48 1 Grande é o nosso Pai e mui digno de ser louvado, na cidade do nosso Pai, no seu santo monte. 2 Formoso em sua elevação, a alegria de toda a terra, é o monte Sião, os confins do norte, a cidade do grande Rei. a a v2 "Os confins do norte" é um antigo nome poético para o monte divino, aqui aplicado ao monte Sião como a santa morada de Deus. 3 O nosso Pai, dentro dos seus palácios, deu-se a conhecer como uma fortaleza.

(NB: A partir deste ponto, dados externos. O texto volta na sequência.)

(** X15: an error message hides the records without removing them: after
    it, and any key presses, [View] shows the error text alone, and the
    model still holds the records it had. *)
Theorem error_hides_records (st : styles) (m : Model) (pre post : list Msg)
        (e : string) :
  (forall msg, In msg post -> passive msg = true) ->
  View st (afterMsgs m (pre ++ ErrorMsg e :: post)%list)
  = Done ("Error: " ++ e)
  /\ diskInfos (afterMsgs m (pre ++ ErrorMsg e :: post)%list)
     = diskInfos (afterMsgs m pre).
Proof.
  intros H. rewrite afterMsgs_split. cbn [Update fst].
  rewrite (afterMsgs_passive _ post H). split; reflexivity.
Qed.

Lemma error_hides_records_witness :
  View plain
       (afterMsgs (mkModel [] None)
                  [DiskInfosMsg (parseDfOutput sampleReport);
                   ErrorMsg "signal: killed"; KeyMsg "q"])
  = Done "Error: signal: killed".
Proof.
  apply (error_hides_records plain (mkModel [] None)
           [DiskInfosMsg (parseDfOutput sampleReport)] [KeyMsg "q"]
           "signal: killed").
  intros msg [<-|[]]. reflexivity.
Defined.

(** X16: one run from the empty model.  The message of [getDiskInfoCmd]
    always makes [Update] ask to quit.  When the query failed, [View] shows
    the error, whatever output came with it.  When it succeeded and no line
    after the first is accepted, the model holds no record and [View] still
    shows the loading message. *)
Theorem single_run (st : styles) (output : string) (failure : option string) :
  let r := Update (mkModel [] None) (getDiskInfoCmd output failure) in
  snd r = CmdQuit
  /\ (forall e, failure = Some e -> View st (fst r) = Done ("Error: " ++ e))
  /\ (failure = None ->
      (forall raw, In raw (skipn 1 (Split output nl)) -> accepted raw = false) ->
      View st (fst r) = Done "Loading disk information...").
Proof.
  cbv zeta. split; [destruct failure; reflexivity|]. split.
  - intros e ->. reflexivity.
  - intros -> Hnone. cbn [getDiskInfoCmd Update fst].
    assert (E : parseDfOutput output = []).
    { rewrite parseDfOutput_flat_map.
      induction (skipn 1 (Split output nl)) as [|raw rest IH]; [reflexivity|].
      cbn [flat_map]. rewrite lineRecords_cases.
      rewrite (Hnone raw) by (now left).
      apply IH. intros x Hx. apply Hnone. now right. }
    rewrite E. reflexivity.
Qed.

Lemma single_run_witness :
  View plain (fst (Update (mkModel [] None)
                          (getDiskInfoCmd (report "overlay 1 1 1 5% /") None)))
  = Done "Loading disk information...".
Proof.
  destruct (single_run plain (report "overlay 1 1 1 5% /") None)
    as [_ [_ H]].
  apply H; [reflexivity|].
  intros raw Hin. vm_compute in Hin. destruct Hin as [<-|[]].
  vm_compute. reflexivity.
Defined.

4 Pois eis que os reis se reuniram; juntos avançaram. 5 Viram e logo ficaram atônitos; aterrorizados, fugiram assustados. 6 Ali o tremor se apoderou deles, angústia como a de uma mulher em trabalho de parto. 7 Com o vento oriental despedaçaste os navios de Társis.
8 Como ouvimos, assim vimos, na cidade do Pai dos exércitos celestiais, na cidade do nosso Pai; ele a estabelece para sempre. Selá.
9 Meditamos no teu amor fiel, ó nosso Pai, dentro do teu templo. 10 Como o teu nome, ó nosso Pai, assim é o teu louvor até os confins da terra; a tua destra está cheia de justiça. 11 Alegre-se o monte Sião, exultem as filhas de Judá, por causa dos teus juízos.
12 Percorrei Sião, rodeai-a; contai as suas torres. 13 Observai bem os seus baluartes, percorrei os seus palácios, para que o conteis à geração futura.
14 Porque este é o nosso Pai, nosso para todo o sempre; ele nos guiará até o fim.